■ **Task to carry out**
Track down each line below containing the string "simpl" and copy it.
- - -
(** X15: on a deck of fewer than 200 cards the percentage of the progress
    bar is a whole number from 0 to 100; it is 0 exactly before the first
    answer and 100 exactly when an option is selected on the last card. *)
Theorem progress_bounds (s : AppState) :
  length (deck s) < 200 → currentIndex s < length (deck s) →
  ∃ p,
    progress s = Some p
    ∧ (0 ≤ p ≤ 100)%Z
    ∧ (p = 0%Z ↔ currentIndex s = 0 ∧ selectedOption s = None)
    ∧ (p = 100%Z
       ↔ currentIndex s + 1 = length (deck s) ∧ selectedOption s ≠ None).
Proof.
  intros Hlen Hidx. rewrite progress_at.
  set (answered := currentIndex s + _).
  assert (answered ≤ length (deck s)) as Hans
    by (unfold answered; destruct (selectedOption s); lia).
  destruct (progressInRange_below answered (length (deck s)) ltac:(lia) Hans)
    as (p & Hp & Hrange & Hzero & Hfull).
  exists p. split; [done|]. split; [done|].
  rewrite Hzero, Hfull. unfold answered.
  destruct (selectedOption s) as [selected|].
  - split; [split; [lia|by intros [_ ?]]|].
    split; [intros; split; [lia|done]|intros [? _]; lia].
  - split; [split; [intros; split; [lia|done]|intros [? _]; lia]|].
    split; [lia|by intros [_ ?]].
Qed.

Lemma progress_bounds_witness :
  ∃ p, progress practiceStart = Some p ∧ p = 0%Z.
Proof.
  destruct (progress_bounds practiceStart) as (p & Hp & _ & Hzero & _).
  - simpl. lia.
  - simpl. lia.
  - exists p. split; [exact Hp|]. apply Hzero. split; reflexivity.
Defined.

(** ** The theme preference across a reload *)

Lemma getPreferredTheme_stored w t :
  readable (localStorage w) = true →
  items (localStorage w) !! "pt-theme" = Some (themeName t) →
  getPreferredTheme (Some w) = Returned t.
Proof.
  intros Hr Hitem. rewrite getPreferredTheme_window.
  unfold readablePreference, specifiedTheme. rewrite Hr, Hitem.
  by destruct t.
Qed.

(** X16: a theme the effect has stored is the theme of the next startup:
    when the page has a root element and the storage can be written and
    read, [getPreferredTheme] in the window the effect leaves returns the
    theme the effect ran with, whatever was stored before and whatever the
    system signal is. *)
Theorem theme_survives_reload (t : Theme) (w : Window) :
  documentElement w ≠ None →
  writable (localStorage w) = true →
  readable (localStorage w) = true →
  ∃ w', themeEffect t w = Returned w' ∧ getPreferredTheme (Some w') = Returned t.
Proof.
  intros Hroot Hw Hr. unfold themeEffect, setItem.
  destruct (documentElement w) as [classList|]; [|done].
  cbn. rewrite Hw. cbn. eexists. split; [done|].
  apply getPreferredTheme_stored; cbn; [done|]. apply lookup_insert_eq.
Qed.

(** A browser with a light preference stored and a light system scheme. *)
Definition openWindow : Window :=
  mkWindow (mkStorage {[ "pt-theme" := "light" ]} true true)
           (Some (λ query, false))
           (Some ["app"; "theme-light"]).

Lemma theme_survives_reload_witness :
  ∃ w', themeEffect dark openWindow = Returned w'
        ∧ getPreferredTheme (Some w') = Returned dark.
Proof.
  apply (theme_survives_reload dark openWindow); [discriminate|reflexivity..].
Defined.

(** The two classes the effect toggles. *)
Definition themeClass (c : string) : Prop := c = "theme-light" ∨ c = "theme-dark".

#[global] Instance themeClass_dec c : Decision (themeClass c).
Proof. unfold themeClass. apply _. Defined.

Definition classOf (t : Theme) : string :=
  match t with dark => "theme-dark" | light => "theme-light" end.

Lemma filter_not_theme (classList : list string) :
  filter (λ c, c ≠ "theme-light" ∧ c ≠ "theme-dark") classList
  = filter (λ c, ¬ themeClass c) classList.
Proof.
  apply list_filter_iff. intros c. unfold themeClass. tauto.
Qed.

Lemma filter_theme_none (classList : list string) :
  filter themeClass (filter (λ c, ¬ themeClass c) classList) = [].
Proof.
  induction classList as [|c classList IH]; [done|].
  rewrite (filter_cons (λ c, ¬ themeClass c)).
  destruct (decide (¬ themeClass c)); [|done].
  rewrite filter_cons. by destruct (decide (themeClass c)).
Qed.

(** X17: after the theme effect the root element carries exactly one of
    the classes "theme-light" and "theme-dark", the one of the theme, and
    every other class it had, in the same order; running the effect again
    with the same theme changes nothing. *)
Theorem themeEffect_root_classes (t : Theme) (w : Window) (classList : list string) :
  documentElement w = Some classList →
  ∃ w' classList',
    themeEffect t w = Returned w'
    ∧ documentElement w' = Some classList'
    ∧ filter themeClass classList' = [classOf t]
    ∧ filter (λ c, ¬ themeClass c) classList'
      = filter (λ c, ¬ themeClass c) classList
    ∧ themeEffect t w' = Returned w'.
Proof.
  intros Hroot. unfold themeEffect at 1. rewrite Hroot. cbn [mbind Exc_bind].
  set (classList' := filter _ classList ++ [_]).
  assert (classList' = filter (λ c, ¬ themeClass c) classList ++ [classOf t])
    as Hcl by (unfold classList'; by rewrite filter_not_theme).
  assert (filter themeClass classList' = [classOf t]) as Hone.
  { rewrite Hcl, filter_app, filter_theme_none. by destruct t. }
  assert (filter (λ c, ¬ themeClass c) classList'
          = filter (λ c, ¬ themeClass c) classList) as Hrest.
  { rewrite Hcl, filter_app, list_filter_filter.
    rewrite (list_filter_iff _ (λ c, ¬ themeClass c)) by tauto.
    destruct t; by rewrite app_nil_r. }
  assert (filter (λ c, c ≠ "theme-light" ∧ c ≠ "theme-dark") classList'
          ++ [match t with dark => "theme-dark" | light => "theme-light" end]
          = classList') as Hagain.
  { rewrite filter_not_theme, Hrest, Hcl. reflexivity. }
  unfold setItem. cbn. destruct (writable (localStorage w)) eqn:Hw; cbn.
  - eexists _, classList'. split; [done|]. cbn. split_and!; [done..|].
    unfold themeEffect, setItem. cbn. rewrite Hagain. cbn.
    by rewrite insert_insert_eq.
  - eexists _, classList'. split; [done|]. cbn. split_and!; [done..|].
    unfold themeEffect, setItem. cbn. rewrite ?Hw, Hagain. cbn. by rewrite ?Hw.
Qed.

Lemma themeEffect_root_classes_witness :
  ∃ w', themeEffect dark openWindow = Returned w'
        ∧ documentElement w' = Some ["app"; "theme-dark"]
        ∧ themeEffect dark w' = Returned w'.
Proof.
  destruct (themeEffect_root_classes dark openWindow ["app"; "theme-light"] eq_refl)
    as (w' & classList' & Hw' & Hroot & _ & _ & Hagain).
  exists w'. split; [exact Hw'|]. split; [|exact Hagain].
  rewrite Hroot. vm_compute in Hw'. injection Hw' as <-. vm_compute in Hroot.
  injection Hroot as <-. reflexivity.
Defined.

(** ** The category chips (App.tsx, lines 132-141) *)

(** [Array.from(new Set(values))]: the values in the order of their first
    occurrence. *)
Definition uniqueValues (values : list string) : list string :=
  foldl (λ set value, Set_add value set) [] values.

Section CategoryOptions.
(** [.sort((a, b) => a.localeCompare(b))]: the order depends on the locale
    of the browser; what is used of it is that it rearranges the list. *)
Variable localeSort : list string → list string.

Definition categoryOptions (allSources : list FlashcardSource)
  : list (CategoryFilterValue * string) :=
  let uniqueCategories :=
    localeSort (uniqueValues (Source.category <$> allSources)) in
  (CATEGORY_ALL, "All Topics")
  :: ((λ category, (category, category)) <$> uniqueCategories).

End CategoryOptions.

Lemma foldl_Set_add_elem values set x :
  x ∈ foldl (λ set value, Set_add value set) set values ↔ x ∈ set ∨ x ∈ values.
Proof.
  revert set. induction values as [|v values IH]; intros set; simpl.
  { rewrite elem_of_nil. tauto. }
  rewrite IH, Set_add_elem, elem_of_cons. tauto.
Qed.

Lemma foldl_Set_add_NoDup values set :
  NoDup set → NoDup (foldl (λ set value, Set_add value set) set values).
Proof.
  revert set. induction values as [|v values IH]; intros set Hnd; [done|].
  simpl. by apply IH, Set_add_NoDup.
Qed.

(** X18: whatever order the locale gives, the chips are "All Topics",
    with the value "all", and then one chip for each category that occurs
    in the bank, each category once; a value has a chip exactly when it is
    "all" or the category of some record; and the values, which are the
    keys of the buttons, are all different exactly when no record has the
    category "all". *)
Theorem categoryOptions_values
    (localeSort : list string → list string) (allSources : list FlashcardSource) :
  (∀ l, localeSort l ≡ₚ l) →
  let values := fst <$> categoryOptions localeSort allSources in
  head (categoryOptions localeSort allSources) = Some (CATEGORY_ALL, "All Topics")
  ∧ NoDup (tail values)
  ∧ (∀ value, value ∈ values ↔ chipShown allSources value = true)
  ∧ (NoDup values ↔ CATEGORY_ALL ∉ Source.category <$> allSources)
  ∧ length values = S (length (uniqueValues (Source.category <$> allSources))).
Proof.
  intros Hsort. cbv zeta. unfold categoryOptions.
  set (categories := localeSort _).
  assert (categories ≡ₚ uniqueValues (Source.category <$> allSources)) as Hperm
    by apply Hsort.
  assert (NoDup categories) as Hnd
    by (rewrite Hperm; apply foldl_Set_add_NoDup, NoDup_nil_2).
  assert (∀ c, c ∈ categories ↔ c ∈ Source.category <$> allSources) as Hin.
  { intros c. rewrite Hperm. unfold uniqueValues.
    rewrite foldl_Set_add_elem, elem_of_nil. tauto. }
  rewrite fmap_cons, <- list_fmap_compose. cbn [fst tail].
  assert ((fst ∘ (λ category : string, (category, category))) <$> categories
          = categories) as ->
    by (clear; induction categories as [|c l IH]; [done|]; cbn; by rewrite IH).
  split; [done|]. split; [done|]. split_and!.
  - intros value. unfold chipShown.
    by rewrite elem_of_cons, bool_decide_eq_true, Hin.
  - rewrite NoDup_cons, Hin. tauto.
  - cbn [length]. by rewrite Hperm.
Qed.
- - -
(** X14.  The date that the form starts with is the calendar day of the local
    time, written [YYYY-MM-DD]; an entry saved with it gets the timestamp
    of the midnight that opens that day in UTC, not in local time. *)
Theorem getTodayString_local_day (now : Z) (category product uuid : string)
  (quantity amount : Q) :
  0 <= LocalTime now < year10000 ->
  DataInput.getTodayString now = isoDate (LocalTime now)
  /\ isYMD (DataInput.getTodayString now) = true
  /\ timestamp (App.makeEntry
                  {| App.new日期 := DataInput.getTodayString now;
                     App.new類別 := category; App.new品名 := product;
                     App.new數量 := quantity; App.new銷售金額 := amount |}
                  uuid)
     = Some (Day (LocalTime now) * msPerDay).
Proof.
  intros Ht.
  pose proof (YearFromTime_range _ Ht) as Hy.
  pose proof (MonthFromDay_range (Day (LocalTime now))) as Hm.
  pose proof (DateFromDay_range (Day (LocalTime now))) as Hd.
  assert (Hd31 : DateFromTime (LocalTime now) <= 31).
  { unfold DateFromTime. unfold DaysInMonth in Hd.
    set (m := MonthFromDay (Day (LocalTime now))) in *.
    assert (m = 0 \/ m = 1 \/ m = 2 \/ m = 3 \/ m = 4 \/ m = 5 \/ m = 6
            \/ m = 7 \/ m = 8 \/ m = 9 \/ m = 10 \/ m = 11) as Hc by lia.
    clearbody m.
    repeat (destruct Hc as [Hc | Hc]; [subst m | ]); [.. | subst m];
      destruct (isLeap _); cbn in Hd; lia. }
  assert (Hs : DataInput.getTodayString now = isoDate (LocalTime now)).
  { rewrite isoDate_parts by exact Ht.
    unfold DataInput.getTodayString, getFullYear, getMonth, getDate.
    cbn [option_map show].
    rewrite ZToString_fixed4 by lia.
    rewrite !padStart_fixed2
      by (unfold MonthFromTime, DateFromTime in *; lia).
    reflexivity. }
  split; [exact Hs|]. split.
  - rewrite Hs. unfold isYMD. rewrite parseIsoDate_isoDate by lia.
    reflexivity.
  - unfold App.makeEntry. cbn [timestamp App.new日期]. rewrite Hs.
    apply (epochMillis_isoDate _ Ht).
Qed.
- - -
■ **Exercise solution**
  - simpl. lia.
  - simpl. lia.
  revert set. induction values as [|v values IH]; intros set; simpl.
  simpl. by apply IH, Set_add_NoDup.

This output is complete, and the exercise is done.